Beyond escape analysis, it's probably worth knowing when pointers flow
to an unsafe.Pointer conversion, because that indicates the pointed-to
object can be modified arbitrarily. (Relatedly: go.dev/issue/58625.)
I remember also looking into making string->[]byte or []byte->string
conversions more efficient. go.dev/issue/2205, go.dev/issue/43752.
* Inlining and flow analysis
Callahan et al, 1986.
"Interprocedural constant propagation"
https://dl.acm.org/doi/10.1145/12276.13327
Introduced the idea to use "jump" functions to summarize data flow
within functions, so that they can be wired up into interprocedural
analyses. In Go's separate compilation model, we'd probably write this
out via export data.
Jagannathan and Wright, 1996.
"Flow-directed Inlining"
https://dl.acm.org/doi/10.1145/231379.231417
Waddell and Dybvig, 1997.
"Fast and Effective Procedure Inlining"
https://link.springer.com/chapter/10.1007/BFb0032732
Ashley, 1997.
"The effectiveness of flow analysis for inlining"
https://dl.acm.org/doi/10.1145/258949.258959
A bunch of papers on the idea of using global control flow analysis to
improve inlining. I haven't read and understood them well enough just
yet to really understand their comparisons.
Gilray et al, 2016.
"Pushdown control-flow analysis for free"
https://dl.acm.org/doi/10.1145/2837614.2837631
Recent control flow analysis algorithm, which claims significant
improvements in precision and performance. Seems interesting to read
into further.
Though the "efficient" O(N^3) figure mentioned in the abstract is a
bit concerning.
** TODO
Theodoridis et al, 2022.
"Understanding and exploiting optimal function inlining"
https://dl.acm.org/doi/10.1145/3503222.3507744
Just found this today. Seems infeasible for a production compiler
mode, but it does have an "autotuner" that seems like it would be
interesting to apply across the Go ecosystem to learn better inlining
heuristics.
It mentions a bunch of inlining heuristics: [7, 20, 23, 24, 28]

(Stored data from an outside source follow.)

(** * django-computedfields: resolver runtime and fast bulk update

    A shallow embedding of [computedfields/resolver.py] (local MRO lookup,
    [compute], [update_computedfields], [bulk_updater], [update_dependent])
    and of [computedfields/fast_update.py] ([fast_update] and its statement
    builders), followed by the properties stated about them.  The start-up
    code of the resolver (collector phase, [initialize], the [computed]
    decorator and its dependency check) is embedded in the module [Boot].

    Python objects are mutable; the embedding threads them through a small
    state-and-exception monad.  Compute functions are taken as functions of
    the instance as the queryset loaded it.  Django itself (querysets,
    [bulk_update], cursors, [transaction.atomic]) is outside the repository
    and enters as the class [Django]. *)

From Stdlib Require Import ZArith.
From stdpp Require Import base gmap strings list pretty.

Local Open Scope Z_scope.

(** ** Python values and model instances *)

(** Field values held by a model instance: [None], integers and strings.
    On these, Python's [!=] is structural inequality. *)
Inductive Value :=
| VNone
| VInt (z : Z)
| VStr (s : string).

#[global] Instance Value_eq_dec : EqDecision Value.
Proof. solve_decision. Defined.

#[global] Instance Value_countable : Countable Value.
Proof.
  refine (inj_countable'
            (λ v, match v with
                  | VNone => inl (inl ())
                  | VInt z => inl (inr z)
                  | VStr s => inr s
                  end)
            (λ x, match x with
                  | inl (inl _) => VNone
                  | inl (inr z) => VInt z
                  | inr s => VStr s
                  end) _).
  by intros [].
Defined.

Definition py_ne (a b : Value) : bool := bool_decide (a ≠ b).

(** A model class is identified by its name. *)
Abbreviation Model := string.

(** A model instance: its class and its attribute dictionary. *)
Record Instance := mkInstance {
  imodel : Model;
  iattrs : gmap string Value
}.

(** [update_fields] arguments are typed [Optional[Iterable[str]]]: callers
    pass lists or sets, or a one-shot iterable such as a generator.
    [FIter items] is a one-shot iterable that still yields [items]; once
    iterated it yields nothing more. *)
Inductive Fields :=
| FList (l : list string)
| FSet (s : gset string)
| FIter (items : list string).

(** [frozenset(f)] and [set(f)]: the names [f] yields when iterated. *)
Definition frozenset (f : Fields) : gset string :=
  match f with
  | FList l => list_to_set l
  | FSet s => s
  | FIter items => list_to_set items
  end.

(** Truth value: a container is true when it is not empty; an iterator
    has no length and is always true. *)
Definition truthy (f : Fields) : bool :=
  match f with
  | FList l => bool_decide (l ≠ [])
  | FSet s => bool_decide (s ≠ ∅)
  | FIter _ => true
  end.

(** The same object after it has been iterated to its end: a container is
    as before, a one-shot iterable is used up. *)
Definition exhausted (f : Fields) : Fields :=
  match f with
  | FIter _ => FIter []
  | _ => f
  end.

Definition opt_truthy (f : option Fields) : bool :=
  match f with
  | None => false
  | Some f => truthy f
  end.

(** ** Exceptions and the state monad *)

Inductive exn :=
| AttributeError (name : string)
| KeyError (key : string)
| ValueError (msg : string)
| FieldDoesNotExist (name : string)
| DatabaseError (msg : string)
| RecursionError.

(** A computation over a mutable state [S]: it ends with a value or with a
    raised exception, and in both cases the mutations done so far stay. *)
Definition M (S A : Type) : Type := S → (exn + A) * S.

Definition ret {S A} (a : A) : M S A := λ s, (inr a, s).

Definition raise {S A} (e : exn) : M S A := λ s, (inl e, s).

I also noticed some citations of PGO-driven inlining, e.g.:
Ayers et al, 1997.
"Aggressive inlining"
https://dl.acm.org/doi/10.1145/258916.258928
Prokopec et al, 2019.
"An Optimization-Driven Incremental Inline Substitution Algorithm for Just-in-Time Compilers"
https://ieeexplore.ieee.org/document/8661171
* Fixpoint algorithms
Kim et al, 2019.
"Deterministic parallel fixpoint computation"
https://dl.acm.org/doi/10.1145/3371082
Introduces the idea of a "weak partial order" (WPO), which organizes a
dependency graph into nested directed acyclic graphs (DAGs) of
strongly-connected components (SCCs). Provides an almost-linear time
algorithm to construct a WPO from a dependency graph, and a
deterministic parallel algorithm to compute a fixpoint.
Inserts "widening" points to break all dependency cycles.
Requires the dependency graph to be known in advance.
I've implemented this in Go and verified that it produces the same
result as the current liveness analysis pass's naive
iterate-until-fixpoint algorithm.
Bourdoncle, 2005.
"Efficient chaotic iteration strategies with widenings"
https://link.springer.com/chapter/10.1007/BFb0039704
Widely cited paper about fixpoint calculation with "weak topological
orders" (WTO); these are generalized into WPOs in the above paper,
which allow parallel evaluation.
I haven't actually found a copy to read yet. According to the
introduction section in the preview, they have a way to extend the
algorithm to interprocedural analysis. I'm interested to read that.
Van Es et al, 2020.
"A Parallel Worklist Algorithm for Modular Analyses"
https://ieeexplore.ieee.org/document/9252039
Straight forward worklist algorithm that allows very high
parallelism. Each individual task is farmed out to a separate worker,
which has access to a snapshot of global state. It carries out its
changes and reports back to the coordinator, who merges the results
into the global state, and restarts any workers that are affected.